Forgive me – I’m in a mischievous mood today…
PART II – LEGAL RELEVANCE
“All the king’s horses and all the king’s men couldn’t put Humpty together again!”
This is a humorous nursery rhyme from my childhood. Others, like Ring around the Rosey or London Bridge might have illustrated my point well, but those are missing the most important part; with e-discovery, once the opportunity is lost, it’s likely a permanent result.
Let’s say you’ve made it all the way through to this stage, If that is so, then not only have you located evidence, you’ve established that it’s logically relevant (which in law-speak generally means that the evidence is material to prove or disprove a disputed fact that is of consequence to the action, and has probative value). That takes care of that, right?
Not so fast. Now, you have to persuade the court that it’s legally relevant to your case; and that means laying a foundation of admissibility. Your adversary is going to use every tool at his or her disposal to knock out items that exculpate your client. Did you take care to make sure that all technical aspects have been satisfied? A paper trail is one thing, but an electronic trail? Maybe a game of Twister would be easier.
In law school, we had a ‘mini-checklist’ that would help us remember all the things we had to think about when addressing this type of evidence:
- Is it Relevant?
- Is it Authentic?
- Does it violate the Best Evidence Rule?
- Is it Hearsay?
- Is it Privileged?
- Is it Parol Evidence?
Techies, take a deep breath.
For our purposes today, I’m not concerned with three through six. Lawyers will determine the disposition of the evidence once it’s produced. But what about one and two? There are a lot of steps leading up to production. The data may pass through several hands before it makes its way to the legal department. Let’s take a look.
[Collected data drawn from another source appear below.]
(* ===== verification/AgentProviders.v ===== *)
(** * AI providers of Voice Agents

    [ai/providers]: the secrets tenants store for speech and language services, the
    check of a secret with its service, the services an agent is bound to, and the
    secrets handed to a conversation. *)

From S2P Require Import Prelude Json JsonValues Encryption Programs Routing Secrets AgentStore.
Local Open Scope Z_scope.

Module AgentProviders.
Import AppErr Json JsonValues Encryption Programs Secrets AgentStore.

Definition NewInternal0 (message : string) : error := AppError "INTERNAL_ERROR" message 500 None.
Definition NewUnavailable0 (message : string) : error := AppError "SERVICE_UNAVAILABLE" message 503 None.
(** [dbError], and [conflict] with the error it becomes. *)
Definition dbError (message : string) (e : error) : error :=
  if errors_Is e ErrNoRows then NewNotFound message else NewInternal message e.
Definition conflict (e : error) : bool := bool_decide (errors_As_Pg e = Some "23505"%string).
Definition conflict_or (conflicting message : string) (e : error) : error :=
  if conflict e then NewConflict conflicting else dbError message e.
Definition is_nil (id : UUID) : bool := bool_decide (id = uuid_Nil).
Definition len (s : string) : Z := Z.of_nat (String.length s).

(** ** Requests and results (model.go) *)
Definition ConnectionReady : string := "ready".
Definition ConnectionInvalid : string := "invalid".
Definition ConnectionUnavailable : string := "unavailable".
Record BindingStatus := {
  st_Role : string; st_Provider : string; st_IntegrationID : UUID; st_ConnectionState : string;
  st_FailureCode : option string; st_Config : list ascii;
}.
Record ResolvedBinding := { rb_Role : string; rb_Provider : string; rb_APIKey : string; rb_Config : list ascii }.

(** ** Validation (service.go) *)
Definition validProvider (p : string) : bool := bool_decide (p ∈ ai_providers).
Definition validRole (r : string) : bool := bool_decide (r ∈ agent_roles).
Definition roleProviderCompatible (role provider : string) : bool :=
  bool_decide ((role, provider) ∈ [("realtime", "openai"); ("stt", "deepgram"); ("llm", "groq"); ("tts", "cartesia")]%string).
(** The fields of a configuration, and whether each is a string. *)
Definition allowed_fields (provider : string) : option (list (string * bool)) :=
  if bool_decide (provider = "deepgram") then Some [("model", true); ("language", true)]%string else
  if bool_decide (provider = "groq") then Some [("model", true); ("temperature", false)]%string else
  if bool_decide (provider = "cartesia") then Some [("model", true); ("voice_id", true); ("language", true)]%string else
  if bool_decide (provider = "openai") then Some [("model", true); ("voice", true)]%string else None.
Definition field_kind (allowed : list (string * bool)) (key : string) : option bool :=
  snd <$> find (fun kv => bool_decide (fst kv = key)) allowed.
(** [json.Unmarshal] of a member into a string or a [float64]. *)
Definition decodes (is_string : bool) (raw : list ascii) : bool :=
  is_null_text raw || (if is_string then is_string_text raw else is_number_text raw && float64_ok raw).
Fixpoint check_fields (allowed : list (string * bool)) (fields : list (string * list ascii)) : result unit :=
  match fields with
  | [] => inl tt
  | (key, raw) :: rest =>
      match field_kind allowed key with
      | None => inr (NewBadRequest ("unsupported provider config field: " +:+ key))
      | Some is_string =>
          if decodes is_string raw then check_fields allowed rest
          else inr (NewBadRequest ("invalid provider config field: " +:+ key))
      end
  end.
Definition validateProviderConfig (provider : string) (value : list ascii) : result unit :=
  if negb (is_object value) then inr (NewBadRequest "provider config must be a JSON object") else
  match allowed_fields provider with
  | None => inr (NewBadRequest "unsupported AI provider")
  | Some allowed => check_fields allowed (map_to_list (member_map value))
  end.

Section Service.
Context {L : AgentLib} {U : UuidLib} {A : AEAD} {X : SecretLib}.
(** Whether the server has an encryption key. *)
Context (cipher : bool).

Definition credentialScope (org id : UUID) : string :=
  "ai-provider:" +:+ uuid_String org +:+ ":" +:+ uuid_String id.
Definition encryption_unavailable : error := NewUnavailable0 "AI provider credential encryption is unavailable".
(** [EncryptForScope]: the nonce is read from the random source. *)
Definition encrypt (message scope secret : string) : prog State string :=
  wrap_ (NewInternal message) (let* n := draw in lift_ (EncryptForScope (random_bytes n NonceSize) scope secret)).
Definition uuid_New : prog State UUID := local fresh.

(** ** Credentials *)
Definition CreateCredential (org : UUID) (provider name secret : string) : prog State AiProviderCredential :=
  raise_if (is_nil org) (NewBadRequest "organization_id is required") ;*
  let provider := TrimSpace provider in
  let name := TrimSpace name in
  let secret := TrimSpace secret in
  raise_if (negb (validProvider provider)) (NewBadRequest "unsupported AI provider") ;*
  raise_if (bool_decide (name = "") || (128 <? len name))
    (NewBadRequest "credential name must be between 1 and 128 characters") ;*
  raise_if (bool_decide (secret = "")) (NewBadRequest "provider secret is required") ;*
  raise_if (negb cipher) encryption_unavailable ;*
  let* id := uuid_New in
  let* ciphertext := encrypt "encrypt AI provider credential" (credentialScope org id) secret in
  wrap_ (conflict_or "AI provider credential already exists" "create AI provider credential")
    (exec (CreateAIProviderCredential id org provider name ciphertext)).
Definition ListCredentials (org : UUID) : prog State (list AiProviderCredential) :=
  raise_if (is_nil org) (NewBadRequest "organization_id is required") ;*
  wrap_ (NewInternal "list AI provider credentials") (query (ListAIProviderCredentials org)).
Fixpoint with_usage (org : UUID) (l : list AiProviderCredential) : prog State (list (AiProviderCredential * list UUID)) :=
  match l with
  | [] => done_ []
  | c :: l' =>
      let* agents := wrap_ (NewInternal "list AI integration usage")
                       (query (ListVoiceAgentIDsByAIProviderCredential org (cr_ID c))) in
      let* rest := with_usage org l' in
      done_ ((c, agents) :: rest)
  end.
Definition ListIntegrations (org : UUID) : prog State (list (AiProviderCredential * list UUID)) :=
  let* credentials := ListCredentials org in with_usage org credentials.
Definition ids_required (what : string) (org id : UUID) : prog State unit :=
  raise_if (is_nil org || is_nil id) (NewBadRequest ("organization and " +:+ what +:+ " ids are required")).
Definition RotateCredential (org id : UUID) (secret : string) : prog State AiProviderCredential :=
  ids_required "credential" org id ;*
  let secret := TrimSpace secret in
  raise_if (bool_decide (secret = "")) (NewBadRequest "provider secret is required") ;*
  raise_if (negb cipher) encryption_unavailable ;*
  wrap_ (dbError "AI provider credential not found") (query (GetAIProviderCredential org id)) ;*
  let* ciphertext := encrypt "encrypt AI provider credential" (credentialScope org id) secret in
  wrap_ (dbError "AI provider credential not found") (exec (RotateAIProviderCredential org id ciphertext)).
Definition DeleteCredential (org id : UUID) : prog State unit :=
  ids_required "credential" org id ;*
  wrap_ (dbError "delete AI provider credential") (exec (DeleteAIProviderCredential org id)).

(** *** Verification (verifier.go)

    [verify]: the status the service answers a request with the secret, or the
    transport's error; a context that is over shows as [ErrCanceled]. *)
Context (verify : string -> string -> State -> result Z).
Record verificationResult := { vr_State : string; vr_FailureCode : string }.
Definition classify (status : Z) : verificationResult :=
  if (200 <=? status) && (status <? 300) then {| vr_State := ConnectionReady; vr_FailureCode := "" |} else
  if (status =? 401) || (status =? 403)
  then {| vr_State := ConnectionInvalid; vr_FailureCode := "authentication_failed" |} else
  if status =? 429 then {| vr_State := ConnectionUnavailable; vr_FailureCode := "provider_rate_limited" |}
  else {| vr_State := ConnectionUnavailable; vr_FailureCode := "provider_unavailable" |}.
Definition Verify (provider secret : string) : prog State verificationResult :=
  raise_if (negb (validProvider provider)) (Errorf "unsupported AI provider %q" [provider]) ;*
  let* answer := attempt_ (query (verify provider secret)) in
  match answer with
  | inl status => done_ (classify status)
  | inr e => if errors_Is e ErrCanceled then raise e
             else done_ {| vr_State := ConnectionUnavailable; vr_FailureCode := "provider_unavailable" |}
  end.
Definition open_secret (message : string) (org id : UUID) (ciphertext : string) : prog State string :=
  wrap_ (NewInternal message) (lift_ (DecryptForScope (credentialScope org id) ciphertext)).
Definition VerifyIntegration (org id : UUID) : prog State AiProviderCredential :=
  ids_required "integration" org id ;*
  let* c := wrap_ (dbError "AI integration not found") (query (GetAIProviderCredential org id)) in
  raise_if (negb cipher) encryption_unavailable ;*
  let* secret := open_secret "decrypt AI provider credential" org id (cr_SecretCiphertext c) in
  let* r := wrap_ (NewInternal "verify AI integration") (Verify (cr_Provider c) secret) in
  let failure := if bool_decide (vr_FailureCode r = "") then None else Some (vr_FailureCode r) in
  wrap_ (dbError "update AI integration verification")
    (exec (UpdateAIProviderCredentialVerification org id (vr_State r) failure)).

(** ** Bindings *)
Definition UpsertBinding (org agent : UUID) (role provider : string) (credential : UUID) (config : list ascii)
    : prog State VoiceAgentProviderBinding :=
  let role := TrimSpace role in
  let provider := TrimSpace provider in
  raise_if (is_nil org || is_nil agent) (NewBadRequest "organization and voice agent ids are required") ;*
  raise_if (negb (validRole role) || negb (roleProviderCompatible role provider))
    (NewBadRequest "provider is not compatible with Voice Agent role") ;*
  raise_if (is_nil credential) (NewBadRequest "credential_id is required") ;*
  let config := match config with [] => bytes "{}" | _ => config end in
  lift_ (validateProviderConfig provider config) ;*
  let* c := wrap_ (dbError "AI provider credential not found") (query (GetAIProviderCredential org credential)) in
  raise_if (negb (bool_decide (cr_Provider c = provider)))
    (NewBadRequest "credential provider does not match binding provider") ;*
  wrap_ (dbError "bind AI provider") (exec (UpsertVoiceAgentProviderBinding org agent role provider credential config)).
Definition ListBindings (org agent : UUID) : prog State (list VoiceAgentProviderBinding) :=
  wrap_ (NewInternal "list Voice Agent provider bindings") (query (ListVoiceAgentProviderBindings org agent)).
Definition DeleteBinding (org agent : UUID) (role : string) : prog State unit :=
  raise_if (negb (validRole role)) (NewBadRequest "invalid provider role") ;*
  wrap_ (dbError "delete Voice Agent provider binding") (exec (DeleteVoiceAgentProviderBinding org agent role)).
Definition status_of (b : VoiceAgentProviderBinding) (c : AiProviderCredential) : BindingStatus :=
  {| st_Role := pb_Role b; st_Provider := pb_Provider b; st_IntegrationID := pb_CredentialID b;
     st_ConnectionState := cr_ConnectionState c; st_FailureCode := cr_FailureCode c; st_Config := pb_Config b |}.
Fixpoint statuses (org : UUID) (l : list VoiceAgentProviderBinding) : prog State (list BindingStatus) :=
  match l with
  | [] => done_ []
  | b :: l' =>
      let* c := wrap_ (dbError "AI integration not found") (query (GetAIProviderCredential org (pb_CredentialID b))) in
      let* rest := statuses org l' in
      done_ (status_of b c :: rest)
  end.
Definition BindingStatuses (org agent : UUID) : prog State (list BindingStatus) :=
  let* l := ListBindings org agent in statuses org l.

(** ** The secrets of a conversation *)
Fixpoint resolve_rows (org : UUID) (l : list (VoiceAgentProviderBinding * string)) : prog State (list ResolvedBinding) :=
  match l with
  | [] => done_ []
  | (b, ciphertext) :: l' =>
      let* secret := open_secret "decrypt AI provider credential" org (pb_CredentialID b) ciphertext in
      let* rest := resolve_rows org l' in
      done_ ({| rb_Role := pb_Role b; rb_Provider := pb_Provider b; rb_APIKey := secret; rb_Config := pb_Config b |} :: rest)
  end.
Definition Resolve (org agent : UUID) : prog State (list ResolvedBinding) :=
  let* rows := wrap_ (NewInternal "resolve Voice Agent provider bindings")
                 (query (ResolveVoiceAgentProviderBindings org agent)) in
  match rows with
  | [] => done_ []
  | _ => raise_if (negb cipher) encryption_unavailable ;* resolve_rows org rows
  end.
Fixpoint resolve_snapshots (org : UUID) (l : list BindingSnapshot) : prog State (list ResolvedBinding) :=
  match l with
  | [] => done_ []
  | b :: l' =>
      let* c := wrap_ (dbError "snapshotted AI integration not found")
                  (query (GetAIProviderCredential org (bs_CredentialID b))) in
      raise_if (negb (bool_decide (cr_Provider c = bs_Provider b)))
        (NewInternal0 "snapshotted AI integration provider mismatch") ;*
      let* secret := open_secret "decrypt snapshotted AI integration" org (bs_CredentialID b) (cr_SecretCiphertext c) in
      let* rest := resolve_snapshots org l' in
      done_ ({| rb_Role := bs_Role b; rb_Provider := bs_Provider b; rb_APIKey := secret; rb_Config := bs_Config b |} :: rest)
  end.
(** The snapshot is decoded from the JSON the activation built. *)
Definition ResolveSnapshot (org : UUID) (snapshot : list BindingSnapshot) : prog State (list ResolvedBinding) :=
  match snapshot with
  | [] => done_ []
  | _ => raise_if (negb cipher) encryption_unavailable ;* resolve_snapshots org snapshot
  end.
End Service.
End AgentProviders.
We discussed logical relevance above. We have, theoretically, material evidence. Now, we must lay the foundation (also mentioned above).
We have to establish that the evidence is what it purports to be. That’s not simple, even when it’s paper. We need an electronic trail to follow – and that’s the east part.
First, we have to establish chain of custody. That means we need to link together the source and all phases it passed through – kind of like a Barrel of Monkeys. If a cutting-edge method was used to procure the data, there could be a scientific challenge to the process. We’ll need expert testimony to walk the court through how the evidence was obtained.
The lawyers aren’t likely to be doing it. They don’t have the technical know-how, plus, there are ethics issues with lawyers testifying in trials they’re working on.
Techies, let out that deep breath. If they won’t be doing it, you will! It means you’d better document everything, then be prepared to testify about it in court.
If this exercise proves one thing, it’s that attorneys and technology professionals have separate and distinct – and extremely important – jobs to do. But in certain areas, they depend on each other. If IT can’t get access to data, the attorneys may have to file a motion. If IT establishes that there will be a punitive cost to comply, the attorneys may have to push back – or seek cost-shifting. As an attorney, if I don’t explain to IT that every step of their process must be documented, am I hurting them? No – ultimately I’m hurting myself, because I’m the one who will have to establish authenticity in court.
As you can see, the process of bringing ESI to it’s proper form is a series of building blocks, not unlike stacking Lego bricks. In fact, in evidence law we have a saying; “A brick is not a wall“.
Take care. Failure to stack the bricks carefully and your wall will likely end up like Jenga or Kerplunk.